En 1453 los turcos musulmanes se habían apoderado de Constantinopla, y se propusieron invadir a Europa para acabar con el cristianismo. Y se dirigieron a Hungría.

Las noticias que llegaban de Serbia, nación invadida por los turcos, eran impresionantes. Crueldades salvajes contra los que no quisieran renegar de la fe en Cristo, y destrucción de todo lo que fuera cristiano católico.

Entonces Juan se fue a Hungría y recorrió toda la nación predicando al pueblo, incitándolo a salir entusiasta en defensa de su santa religión. Las multitudes respondieron a su llamado, y pronto se formó un buen ejército de creyentes.

Los musulmanes llegaron cerca de Belgrado con 200 cañones, una gran flota de barcos de guerra por el río Danubio, y 50,000 terribles jenízaros de a caballo, armados hasta los dientes. Los jefes católicos pensaron en retirarse porque eran muy inferiores en número. Pero fue aquí cuando intervino Juan de Capistrano.

El gran misionero salvó a la ciudad de Bucarest de tres modos. El primero, convenciendo al jefe católico Hunyades a que atacara la flota turca que era mucho más numerosa. Atacaron y salieron vencedores los católicos. El segundo, fue cuando ya los católicos estaban dispuestos a abandonar la fortaleza de la ciudad y salir huyendo. Entonces Juan se dedicó a animarlos, llevando en sus manos una bandera con una cruz y gritando sin cesar: Jesús, Jesús, Jesús. Los combatientes cristianos se llenaron de valor y resistieron heroicamente.
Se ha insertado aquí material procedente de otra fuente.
Lemma find_similar_drawn (w : world) (query_case : value) (topk : Z)
    (exclude_self : bool) :
  exists results,
    fst (find_similar query_case topk exclude_self w) = Ok results
    /\ (results = []
        \/ drawn w (Composer.prepare_text_for_embedding query_case) topk results).
Proof.
  unfold find_similar, try_except, bind, get, ret, lift, model_encode.
  destruct (embeddings w) as [stored|] eqn:Hemb;
    [|exists []; split; [reflexivity|now left]].
  destruct (encode _) as [qe|] eqn:Henc;
    [|exists []; split; [reflexivity|now left]].
  unfold similarities_of.
  destruct (cosine_similarity qe stored) as [[|sims rest]|] eqn:Hcos;
    try (exists []; split; [reflexivity|now left]).
  destruct exclude_self.
  - destruct (get_case_id query_case) as [query_id|e] eqn:Hid;
      [|exists []; split; [reflexivity|now left]].
    destruct (exclude _ query_id _) as [tops|e] eqn:Hex;
      [|exists []; split; [reflexivity|now left]].
    destruct (collect _ sims (slice_to topk tops)) as [rs|e] eqn:Hcollect;
      [|exists []; split; [reflexivity|now left]].
    exists rs. split; [reflexivity|]. right.
    apply exclude_ok in Hex as [Hkept Hsorted].
    assert (Hnodup : NoDup tops).
    { apply nodup_strongly_sorted, Hsorted, nodup_strongly_sorted, descending_nodup. }
    exists stored, qe, sims, rest, (slice_to topk tops).
    split; [exact Hemb|]. split; [exact Henc|]. split; [exact Hcos|].
    split; [now apply collect_ok|].
    split; [now apply slice_to_nodup|].
    split; [now apply (collect_inv _ _ _ rs)|].
    rewrite slice_to_length. apply slice_length_mono.
    rewrite <- (descending_length sims).
    apply NoDup_incl_length; [exact Hnodup|].
    intros idx Hidx. now apply Hkept.
  - destruct (collect _ sims (slice_to topk _)) as [rs|e] eqn:Hcollect;
      [|exists []; split; [reflexivity|now left]].
    exists rs. split; [reflexivity|]. right.
    exists stored, qe, sims, rest, (slice_to topk (descending sims)).
    split; [exact Hemb|]. split; [exact Henc|]. split; [exact Hcos|].
    split; [now apply collect_ok|].
    split; [apply slice_to_nodup, descending_nodup|].
    split; [now apply (collect_inv _ _ _ rs)|].
    rewrite slice_to_length, descending_length. lia.
Qed.

End RankingContents.

Lemma drawn_lengths {B : Backend} (w : world) (text : string) (topk : Z)
    (results : list (value * Q)) :
  drawn w text topk results ->
  List.length results <= List.length (cases w)
  /\ ((0 <= topk)%Z -> List.length results <= Z.to_nat topk).
Proof.
  intros (stored & qe & sims & rest & idxs & _ & _ & _ & -> & Hnodup & Hrange & Hlen).
  unfold ranked. rewrite length_map. split.
  - rewrite <- (length_seq (List.length (cases w)) 0).
    apply NoDup_incl_length; [exact Hnodup|].
    intros idx Hidx. rewrite Forall_forall in Hrange.
    apply in_seq. destruct (Hrange idx Hidx). lia.
  - intros Hk. unfold slice_length in Hlen.
    destruct (0 <=? topk)%Z eqn:E; [lia|]. apply Z.leb_gt in E. lia.
Qed.

Section RankingBounds.

Context {B : Backend}.

(** X6. What a ranking contains.  Whenever [numpy.argsort] keeps its
    contract, the results of either entry point are drawn from the row of
    scores that [cosine_similarity] returned for the vector of the query
    (the normalised query text, or the composite of the query case)
    against the stored matrix: cases of the corpus at pairwise distinct
    positions that the row covers too, each with the entry of the row at
    its own position; so there are never more results than cases, nor more
    than [topk] when [topk] is not negative.  [find_similar] always
    returns, with an empty list when it has no such row. *)
Theorem rankings_pick_distinct_positions (w : world) :
  argsort_contract argsort ->
  (forall query_text topk results,
      fst (find_similar_by_text query_text topk w) = Ok results ->
      drawn w (Normalizer.normalize_legal_terms query_text) topk results
      /\ List.length results <= List.length (cases w)
      /\ ((0 <= topk)%Z -> List.length results <= Z.to_nat topk))
  /\ (forall query_case topk exclude_self,
        exists results,
          fst (find_similar query_case topk exclude_self w) = Ok results
          /\ (results = []
              \/ drawn w (Composer.prepare_text_for_embedding query_case) topk results)
          /\ List.length results <= List.length (cases w)
          /\ ((0 <= topk)%Z -> List.length results <= Z.to_nat topk)).
Proof.
  intros Hsort. split.
  - intros query_text topk results Hrun.
    apply (find_similar_by_text_drawn Hsort) in Hrun.
    split; [exact Hrun|]. exact (drawn_lengths w _ topk results Hrun).
  - intros query_case topk exclude_self.
    destruct (find_similar_drawn Hsort w query_case topk exclude_self)
      as (results & Hrun & Hdrawn).
    exists results. split; [exact Hrun|]. split; [exact Hdrawn|].
    destruct Hdrawn as [->|Hdrawn]; [|exact (drawn_lengths w _ topk results Hdrawn)].
    simpl. split; intros; lia.
Qed.

(** X7. The whole corpus.  When [topk] is at least the number of stored
    vectors and the corpus has exactly one case per vector, a text query
    that the model and [cosine_similarity] answer returns every case of the
    corpus once. *)
Theorem large_topk_returns_whole_corpus (w : world) (query_text : string) (topk : Z)
    (stored qe : matrix) (sims : list Q) (rest : matrix) :
  argsort_contract argsort ->
  embeddings w = Some stored ->
  PyStr.all_space query_text = false ->
  encode [Normalizer.normalize_legal_terms query_text] = Some qe ->
  cosine_similarity qe stored = Some (sims :: rest) ->
  List.length sims = List.length (cases w) ->
  (Z.of_nat (List.length sims) <= topk)%Z ->
  exists results,
    fst (find_similar_by_text query_text topk w) = Ok results
    /\ Permutation (map fst results) (cases w)
    /\ List.length results = List.length (cases w).
Proof.
  intros Hsort Hemb Hq Henc Hcos Hlen Hk.
  assert (Hall : slice_to topk (descending sims) = descending sims).
  { apply slice_to_all. now rewrite (descending_length Hsort). }
  exists (ranked (cases w) sims (descending sims)).
  assert (Hperm : Permutation (map fst (ranked (cases w) sims (descending sims)))
                              (cases w)).
  { unfold ranked. rewrite map_map. simpl.
    rewrite (Permutation_map _ (descending_perm Hsort sims)).
    rewrite Hlen. now rewrite nth_over_seq. }
  split; [|split; [exact Hperm|]].
  - unfold find_similar_by_text, try_except, bind, get, raise, lift, model_encode.
    rewrite Hemb, blank_query_test, Hq, Henc.
    unfold similarities_of. rewrite Hcos, Hall.
    rewrite collect_in_range; [reflexivity|].
    intros idx Hidx. apply (descending_in_range Hsort) in Hidx. lia.
  - rewrite <- (Permutation_length Hperm). now rewrite length_map.
Qed.

(** X8. A matrix longer than the corpus.  When the stored matrix has more
    rows than the corpus has cases, a text query whose [topk] reaches all
    rows raises [IndexError], and a query by case with self-exclusion,
    which looks up every row's case, returns the empty list. *)
Theorem longer_matrix_breaks_ranking (w : world) (stored : matrix) :
  argsort_contract argsort ->
  embeddings w = Some stored ->
  (forall qe sims rest,
      cosine_similarity qe stored = Some (sims :: rest) ->
      List.length (cases w) < List.length sims) ->
  (forall query_text topk qe sims rest,
      PyStr.all_space query_text = false ->
      encode [Normalizer.normalize_legal_terms query_text] = Some qe ->
      cosine_similarity qe stored = Some (sims :: rest) ->
      (Z.of_nat (List.length sims) <= topk)%Z ->
      fst (find_similar_by_text query_text topk w) = Raise IndexError)
  /\ (forall query_case topk,
        fst (find_similar query_case topk true w) = Ok []).
Proof.
  intros Hsort Hemb Hlong. split.
  - intros query_text topk qe sims rest Hq Henc Hcos Hk.
    unfold find_similar_by_text, try_except, bind, get, raise, lift, model_encode.
    rewrite Hemb, blank_query_test, Hq, Henc.
    unfold similarities_of. rewrite Hcos.
    rewrite slice_to_all by now rewrite (descending_length Hsort).
    rewrite collect_fails_out_of_range; [reflexivity|].
    exists (List.length (cases w)). split; [|lia].
    apply (Permutation_in _ (Permutation_sym (descending_perm Hsort sims))).
    apply in_seq. specialize (Hlong qe sims rest Hcos). lia.
  - intros query_case topk.
    unfold find_similar, try_except, bind, get, ret, lift, model_encode.
    rewrite Hemb.
    destruct (encode _) as [qe|]; [|reflexivity].
    unfold similarities_of.
    destruct (cosine_similarity qe stored) as [[|sims rest]|] eqn:Hcos;
      try reflexivity.
    destruct (get_case_id query_case) as [query_id|e]; [|reflexivity].
    destruct (exclude _ query_id _) as [tops|e] eqn:Hex; [|reflexivity].
    exfalso. apply exclude_inv in Hex. rewrite Forall_forall in Hex.
    specialize (Hlong qe sims rest Hcos).
    assert (Hin : In (List.length (cases w)) (descending sims)).
    { apply (Permutation_in _ (Permutation_sym (descending_perm Hsort sims))).
      apply in_seq. lia. }
    apply Hex in Hin. lia.
Qed.

End RankingBounds.

(** ** What the composer hands to the model *)

Lemma prepare_text_visible (case : value) :
  PyStr.all_space (Composer.prepare_text_for_embedding case) = false.
Proof.
  destruct case as [| | | | |[|e d]]; try reflexivity.
  rewrite prepare_text_nonempty_dict.
  destruct (PyStr.all_space (PyStr.take _ _)) eqn:Hcut; [reflexivity|exact Hcut].
Qed.

(** X11. The composer never returns an empty or all-whitespace text, whatever
    it is given; so the replacement of blank texts by "Empty case" in
    [compute_embeddings] never fires, and the model receives exactly the
    composites of the cases, in corpus order. *)
Theorem composite_is_never_blank :
  (forall case, PyStr.nonblank (Composer.prepare_text_for_embedding case) = true)
  /\ (forall cs, texts_to_embed cs = map Composer.prepare_text_for_embedding cs).
Proof.
  assert (H : forall case,
             PyStr.nonblank (Composer.prepare_text_for_embedding case) = true).
  { intros case. rewrite nonblank_spec, prepare_text_visible. reflexivity. }
  split; [exact H|].
  intros cs. unfold texts_to_embed. rewrite map_map.
  apply map_ext. intros case. now rewrite H.
Qed.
Y el tercer modo, fue cuando ya Hunyades y sus generales estaban dispuestos a abandonar la ciudad, juzgando la situación insostenible, ante la tremenda desproporción entre las fuerzas católicas y las enemigas, Juan recorrió todos los batallones gritando entusiasmado: "Creyentes valientes, todos a defender nuestra santa religión". Entonces los católicos dieron el asalto final y derrotaron totalmente a los enemigos que tuvieron que abandonar aquella región.

Jamás empleó armas materiales. Sus armas eran la oración, la penitencia y la fuerza irresistible de su predicación.

Las gentes decían que aquellos cuarteles de guerreros más parecían casas de religiosos que campamentos militares, porque allí se rezaba y se vivía una vida llena de virtudes. Todos los capellanes celebraban cada día la santa misa y predicaban. Muchísimos soldados se confesaban y comulgaban. Y los militares repetían en sus batallones: "Tenemos un capellán santo. Hay que portarse de manera digna de este gran sacerdote que nos dirige. Si nos portamos mal no vamos a conseguir victorias sino derrotas". Y los oficiales afirmaban: "Este padrecito tiene más autoridad sobre nuestros soldados, que el mismo jefe de la nación".

Mientras los católicos luchaban con las armas en Hungría, el Sumo Pontífice hacía rezar en todo el mundo el Angelus (o tres Avemarías diarias) por los guerreros católicos y la Stma. Virgen consiguió de su Hijo una gran victoria. Con razón en Budapest le levantaron una gran estatua a San Juan de Capistrano, porque salvó la ciudad de caer en manos de los más crueles enemigos de nuestra santa religión.

Y sucedió que la cantidad de muertos en aquella descomunal batalla fue tan grande, que los cadáveres dispersados por los campos llenaron el aire de putrefacción y se desató una furiosa epidemia de tifo. San Juan de Capistrano había ofrecido a Dios su vida con tal de conseguir la victoria contra los enemigos del catolicismo, y Dios le aceptó su oferta. El santo se contagió de tifo, y como estaba tan débil a causa de tantos trabajos y de tantas penitencias, murió el 23 de octubre de 1456.